PROBLEM DESCRIPTION »
Line count for the string "requests": state how many lines in the records below hold it, giving only the number.

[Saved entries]
• • • •

(* ===== verification/ControlFacts.v ===== *)
(** Safety of the control plane: what precedes every forced stop, and the
    two-phase shutdown under any interleaving of its critical sections. *)

From S2P Require Import Prelude Float64 GoStrings Model Config PlanGates Plan Samples Errors JobIndex Effects Retry Reconciler Cadence Step RunSamples Control.
Open Scope Z_scope.

(** ** Force stop *)

Lemma check_pools_spec pools :
  check_pools pools = None <-> Forall (fun p => po_CapacityAcknowledged p = true /\ po_MaxCapacity p = 0) pools.
Proof.
  induction pools as [|p pools IH]; simpl; [by split|]. rewrite Forall_cons, <- IH.
  destruct (po_CapacityAcknowledged p); simpl; [|by split; [|intros [[? _] _]]].
  destruct (Z.eqb_spec (po_MaxCapacity p) 0); simpl; [by split; [|intros [_ ?]]|by split; [|intros [[_ ?] _]]].
Qed.

Lemma check_targets_spec seen targets : check_targets seen targets = None <-> Forall (fun t => t_ID t ∈ seen) targets.
Proof.
  induction targets as [|t targets IH]; simpl; [by split|]. rewrite Forall_cons, <- IH.
  case_bool_decide; [by split; [|intros [_ ?]]|by split; [|intros [? _]]].
Qed.

Lemma sameForceStopTargets_perm a b : sameForceStopTargets a b = true -> a ≡ₚ b.
Proof.
  unfold sameForceStopTargets. split_if; [done|]. case_bool_decide as Heq; [|done]. intros _.
  rewrite <- (sort_by_perm target_lt a), Heq. apply sort_by_perm.
Qed.

(** What an inventory confirms of a preview. *)
Definition confirmed_by (expected : list ForceStopTarget) (workers : list Worker) : Prop :=
  expected ≡ₚ map force_stop_target (List.filter Active workers).

(** The state in which stopping active work is allowed. *)
Definition drained_by_intent (env : HandlerEnv) (h : list event) : Prop :=
  exists desired observed, Ev LoadDesired (Ok desired) ∈ h /\ Ev LoadObserved (Ok observed) ∈ h /\
    ds_Mode desired = ModeDisabled /\ (os_Phase observed = PhaseDraining \/ os_Phase observed = PhaseDisabled) /\
    Forall (fun p => po_CapacityAcknowledged p = true /\ po_MaxCapacity p = 0) (os_Pools observed) /\
    Forall (fun t => t_ID t ∈ map po_ID (os_Pools observed)) (c_Targets (he_config env)).

(** A forced stop that the history justifies. *)
Definition stop_justified (env : HandlerEnv) (r : Request) (h : list event) (id : string) : Prop :=
  rq_Operation r = OperationForceStopExecute /\ drained_by_intent env h /\
  exists expected workers, rq_ForceStop r = Some expected /\ Ev WorkersList (Ok workers) ∈ h /\
    confirmed_by expected workers /\ id ∈ map ft_WorkerID expected.

Definition stop_guard (env : HandlerEnv) (r : Request) (h : list event) (c : call) : Prop :=
  match c with ForceStop id => stop_justified env r h id | _ => True end.

Section ForceStop.
Context (env : HandlerEnv) (r : Request).
Local Abbreviation safe := (safe (stop_guard env r)).

Lemma drained_by_intent_mono h h' : h `prefix_of` h' -> drained_by_intent env h -> drained_by_intent env h'.
Proof. intros [t ->] (d & o & Hd & Ho & Hrest). exists d, o. split; [set_solver|]. split; [set_solver|done]. Qed.

Lemma forceStopAllowed_safe h : safe (fun h' refused => refused = None -> drained_by_intent env h') h (forceStopAllowed env).
Proof.
  unfold forceStopAllowed. simpl. split; [done|]. intros [desired|e]; [|done].
  case_bool_decide as Hm; [|done]. simpl. split; [done|]. intros [observed|e]; [|done].
  destruct (bool_decide (os_Phase observed = PhaseDraining) || bool_decide (os_Phase observed = PhaseDisabled)) eqn:Hph; [|done].
  simpl. destruct (check_pools (os_Pools observed)) eqn:Hp; [done|].
  intros Ht%check_targets_spec. apply check_pools_spec in Hp. exists desired, observed. split_and!; [set_solver|set_solver|done| |done|done].
  apply orb_true_iff in Hph as [Hph|Hph]; apply bool_decide_eq_true in Hph; auto.
Qed.

Lemma stop_targets_safe h targets errs :
  (forall h' t, h `prefix_of` h' -> t ∈ targets -> stop_justified env r h' (ft_WorkerID t)) ->
  safe (fun _ _ => True) h (stop_targets targets errs).
Proof.
  revert h errs. induction targets as [|t rest IH]; intros h errs Ht; simpl; [done|].
  split; [done|]. intros [e|]; [done|]. simpl. split.
  - apply Ht; [by eexists|by left].
  - intros failed. apply IH. intros h' t' Hp Hin. apply Ht; [|by right]. etransitivity; [|exact Hp].
    rewrite <- app_assoc. by eexists.
Qed.

Lemma ExecuteForceStop_safe h expected :
  rq_Operation r = OperationForceStopExecute -> rq_ForceStop r = Some expected -> drained_by_intent env h ->
  safe (fun _ _ => True) h (ExecuteForceStop expected).
Proof.
  intros Ho Hr Hd. unfold ExecuteForceStop. simpl. split; [done|]. intros [workers|e]; [|done]. split_if; [done|].
  assert (Hperm : confirmed_by expected workers).
  { unfold confirmed_by. etransitivity; [by apply sameForceStopTargets_perm, negb_false_iff|]. apply sort_by_perm. }
  apply safe_bind. eapply safe_mono; [|apply stop_targets_safe]; [done|].
  intros h' t Hp Hin. split; [done|]. split; [eapply drained_by_intent_mono; [|exact Hd]; etransitivity; [|exact Hp]; by eexists|].
  exists expected, workers. split_and!; [done| |done|].
  - destruct Hp as [t' ->]. set_solver.
  - apply list_elem_of_fmap. exists t. split; [done|]. unfold confirmed_by in Hperm. rewrite Hperm.
    unfold forceStopTargets in Hin. by apply elem_of_sort_by in Hin.
Qed.

Lemma status_safe h : safe (fun _ _ => True) h (status env).
Proof.
  unfold status. simpl. split; [done|]. intros loaded. destruct (match loaded with Ok _ => _ | Err _ => _ end) as [o|e]; [|done].
  destruct (assigned_jobs 0 (os_Pools o)); [|done]. simpl. split; [done|]. intros [pending restart]. by destruct (String.eqb pending "").
Qed.

Lemma Handle_safe h : safe (fun _ _ => True) h (Handle env r).
Proof.
  unfold Handle. destruct (Request_Validate r) eqn:Hv; [done|].
  destruct (rq_Operation r) eqn:Ho; try (apply safe_bind; eapply safe_mono; [|apply status_safe]; intros h1 [st|e] _ _; try done).
  - (* shutdown *)
    destruct (rq_Shutdown r); [|done]. unfold handle_shutdown. split_if; [done|]. split_if; [done|]. by simpl.
  - (* preview *)
    apply safe_bind. eapply safe_mono; [|apply forceStopAllowed_safe]. intros h2 [e|] _ _; [done|].
    simpl. split; [done|]. by intros [].
  - (* execute *)
    apply safe_bind. eapply safe_mono; [|apply forceStopAllowed_safe]. intros h2 [e|] _ Hd; [done|].
    split_if; [done|]. destruct (rq_ForceStop r) as [expected|] eqn:Hf.
    + apply safe_bind. eapply safe_mono; [|by apply (ExecuteForceStop_safe h2 expected); [..|apply Hd]].
      intros h3 [actual err] _ _. done.
    + exfalso. unfold Request_Validate in Hv. rewrite Ho, Hf in Hv. repeat split_if; try done; by destruct (rq_Shutdown r).
  - (* goroutine dump *)
    simpl. split; [done|]. by intros [].
Qed.
End ForceStop.

(** Active work is only stopped by force on a confirmed, drained inventory.
    Whatever the environment answers, every forced stop made while handling a
    request belongs to a force-stop-execute request, after the desired mode was
    read as disabled, the observed phase as draining or disabled and every
    configured target as having acknowledged zero capacity; the inventory read in
    the same request has exactly the active workers the client confirmed, in the
    same states and with the same jobs, and the stopped worker is one of them. *)
Theorem force_stop_confirmed env r tr response pre id x post :
  runs (Handle env r) tr response -> tr = pre ++ Ev (ForceStop id) x :: post -> stop_justified env r pre id.
Proof.
  intros Hr Htr. destruct (safe_runs _ _ _ _ _ _ (Handle_safe env r []) Hr) as [Hall _]. exact (Hall pre _ post Htr).
Qed.

(** ** The two-phase shutdown *)

(** The critical sections of concurrent requests and connections. *)
Inductive HandlerOp :=
  | OpReserve (id reason : string) (restart : bool)
  | OpCommit (id : string)
  | OpAbort (id : string).

Definition apply_op (h : ControlHandler) (op : HandlerOp) : ControlHandler :=
  match op with
  | OpReserve id reason restart => (reserve h id reason restart).1
  | OpCommit id => CommitShutdown h id
  | OpAbort id => AbortShutdown h id
  end.

(** The handler after any interleaving of critical sections. *)
Inductive reachable : list HandlerOp -> ControlHandler -> Prop :=
  | reach_new : reachable [] NewControlHandler
  | reach_step ops h op : reachable ops h -> reachable (ops ++ [op]) (apply_op h op).

(** A validated request has a non-empty ID. *)
Definition named (op : HandlerOp) : Prop := match op with OpReserve id _ _ => id <> "" | _ => True end.

Lemma validated_named r : Request_Validate r = None -> rq_RequestID r <> "".
Proof. unfold Request_Validate. intros Hv He. rewrite He in Hv. by destruct (negb (rq_SchemaVersion r =? SchemaVersion)). Qed.

(** What holds of a handler: either nothing is committed and no signal was sent,
    or exactly the reserved request was. *)
Definition handler_ok (ops : list HandlerOp) (h : ControlHandler) : Prop :=
  ch_shuttingDown h = ch_committed h /\
  (ch_pendingRequestID h <> "" -> OpReserve (ch_pendingRequestID h) (ch_pendingReason h) (ch_pendingRestart h) ∈ ops) /\
  if ch_committed h
  then ch_pendingRequestID h <> "" /\ OpCommit (ch_pendingRequestID h) ∈ ops /\
       ch_shutdown h = [mkShutdownSignal (ch_pendingRequestID h) (ch_pendingReason h) (ch_pendingRestart h)]
  else ch_shutdown h = [].

Lemma reachable_ok ops h : reachable ops h -> Forall named ops -> handler_ok ops h.
Proof.
  induction 1 as [|ops h op Hreach IH]; [done|]. intros [Hn Hop]%Forall_app. apply Forall_singleton in Hop.
  destruct (IH Hn) as (Hdown & Hres & Hcom). clear IH.
  assert (Hkeep : handler_ok (ops ++ [op]) h).
  { split_and!; [done|set_solver|]. destruct (ch_committed h); [|done]. destruct Hcom as (H1 & H2 & H3). split_and!; [done|set_solver|done]. }
  destruct op as [id reason restart|id|id]; simpl.
  - unfold reserve. destruct (_ && _) eqn:Hb; [done|]. destruct (String.eqb_spec (ch_pendingRequestID h) "") as [He|He]; [|done].
    simpl. split_and!; simpl; [done|set_solver|]. destruct (ch_committed h); [|done]. by destruct Hcom.
  - unfold CommitShutdown. destruct (String.eqb_spec id "") as [|Hid]; [done|].
    destruct (String.eqb_spec id (ch_pendingRequestID h)) as [->|]; [|done]. destruct (ch_committed h) eqn:Hc; [done|]. simpl.
    split_and!; simpl; [done|set_solver|]. split_and!; [done|set_solver|by rewrite Hcom].
  - unfold AbortShutdown. destruct (String.eqb_spec id "") as [|Hid]; [done|].
    destruct (String.eqb_spec id (ch_pendingRequestID h)) as [->|]; [|done]. destruct (ch_committed h) eqn:Hc; [done|]. simpl.
    by split_and!.
Qed.

Lemma committed_final ops h op : handler_ok ops h -> ch_committed h = true -> apply_op h op = h.
Proof.
  intros (_ & _ & Hcom) Hc. rewrite Hc in Hcom. destruct Hcom as (Hne & _). destruct op as [id reason restart|id|id]; simpl.
  - unfold reserve. destruct (_ && _) eqn:Hb; [done|]. by destruct (String.eqb_spec (ch_pendingRequestID h) "").
  - unfold CommitShutdown. rewrite Hc. by rewrite orb_true_r.
  - unfold AbortShutdown. rewrite Hc. by rewrite orb_true_r.
Qed.

(** A shutdown is committed at most once, as reserved, and irrevocably.
    After any interleaving of reservations, commits and aborts of validated
    requests: the drain has begun exactly if a reservation was committed; the
    channel then holds exactly one signal, with the ID, reason and restart flag
    of a reservation that was made and with a commit for that ID; before that it
    is empty; and once committed, no further operation changes the handler. *)
Theorem shutdown_signal_unique ops h :
  reachable ops h -> Forall named ops ->
  ch_shuttingDown h = ch_committed h /\
  (ch_committed h = false -> ch_shutdown h = []) /\
  (ch_committed h = true -> exists id reason restart,
     ch_shutdown h = [mkShutdownSignal id reason restart] /\ OpReserve id reason restart ∈ ops /\ OpCommit id ∈ ops /\
     forall op, apply_op h op = h).
Proof.
  intros Hr Hn. pose proof (reachable_ok ops h Hr Hn) as Hok. pose proof Hok as (Hdown & Hres & Hcom). split; [done|]. split.
  - intros Hc. by rewrite Hc in Hcom.
  - intros Hc. rewrite Hc in Hcom. destruct Hcom as (Hne & Hin & Hs).
    exists (ch_pendingRequestID h), (ch_pendingReason h), (ch_pendingRestart h). split_and!; [done|auto|done|].
    intros op. by eapply committed_final.
Qed.

(** ** Retried requests *)

(** The answer a reservation leads to. *)
Definition answer (reserved : bool) (id : string) (st : Status) (sr : ShutdownRequest) : Response :=
  (run_with (fun _ c => match c return resp c with Reserve _ _ _ => reserved | c => world_oracle gaming [] c end) []
     (handle_shutdown id st sr)).2.

Definition restart_request (restart : bool) : ShutdownRequest := mkShutdownRequest "update" 7 "v1" 0 0 0 restart.
Definition idle_status : Status := mkStatus PhaseReady 7 "v1" 0 0 0 false "".

(** A repeated request ID can be answered as a restart that will not happen.
    A first request with an ID reserves a shutdown without restart; a second one
    with the same ID that asks for a restart is accepted and answered with the
    restart's request ID, yet the committed signal does not restart. *)
Theorem repeated_request_claims_restart :
  let first := reserve NewControlHandler "r1" "update" false in
  let second := reserve first.1 "r1" "update" true in
  second.2 = true /\
  (sta_RestartRequestID <$> rs_Status (answer second.2 "r1" idle_status (restart_request true))) = Some "r1" /\
  ch_shutdown (CommitShutdown second.1 "r1") = [mkShutdownSignal "r1" "update" false].
Proof. by vm_compute. Qed.

(** ** Concrete instances *)

Definition stop_env : HandlerEnv := mkHandlerEnv (en_config sample_env) "v1" 7 true.

(** One busy worker on a disabled, draining host. *)
Definition stop_world : World :=
  mkWorld ModeDisabled (Ok (let o := quiet_checkpoint in {| o with os_Phase := PhaseDraining |})) [sample_worker "w1" "org" WorkerBusy] 0.

Definition stop_request : Request :=
  mkRequest 1 "r1" OperationForceStopExecute None (Some [force_stop_target (sample_worker "w1" "org" WorkerBusy)]).

Definition stop_trace : list event := (run_with (world_oracle stop_world) [] (Handle stop_env stop_request)).1.

Lemma force_stop_confirmed_witness :
  stop_trace !! 7%nat = Some (Ev (ForceStop "w1") None) /\ stop_justified stop_env stop_request (take 7 stop_trace) "w1".
Proof.
  assert (Hn : stop_trace !! 7%nat = Some (Ev (ForceStop "w1") None)) by (vm_compute; reflexivity).
  split; [exact Hn|].
  exact (force_stop_confirmed stop_env stop_request stop_trace _ (take 7 stop_trace) "w1" None (drop 8 stop_trace)
           (run_with_runs (world_oracle stop_world) [] (Handle stop_env stop_request)) (eq_sym (take_drop_middle _ _ _ Hn))).
Defined.

Lemma shutdown_signal_unique_witness :
  let ops := [OpReserve "a" "update" true; OpReserve "b" "stop" false; OpAbort "b"; OpCommit "a"] in
  let h := foldl apply_op NewControlHandler ops in
  ch_committed h = true /\ exists id reason restart,
    ch_shutdown h = [mkShutdownSignal id reason restart] /\ OpReserve id reason restart ∈ ops /\ OpCommit id ∈ ops /\
    forall op, apply_op h op = h.
Proof.
  intros ops h. split; [vm_compute; reflexivity|].
  refine (proj2 (proj2 (shutdown_signal_unique ops h _ _)) _).
  - apply (reach_step [_; _; _]), (reach_step [_; _]), (reach_step [_]), (reach_step []), reach_new.
  - repeat constructor; done.
  - vm_compute; reflexivity.
Defined.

• • • •

SOLVED EXERCISE »
3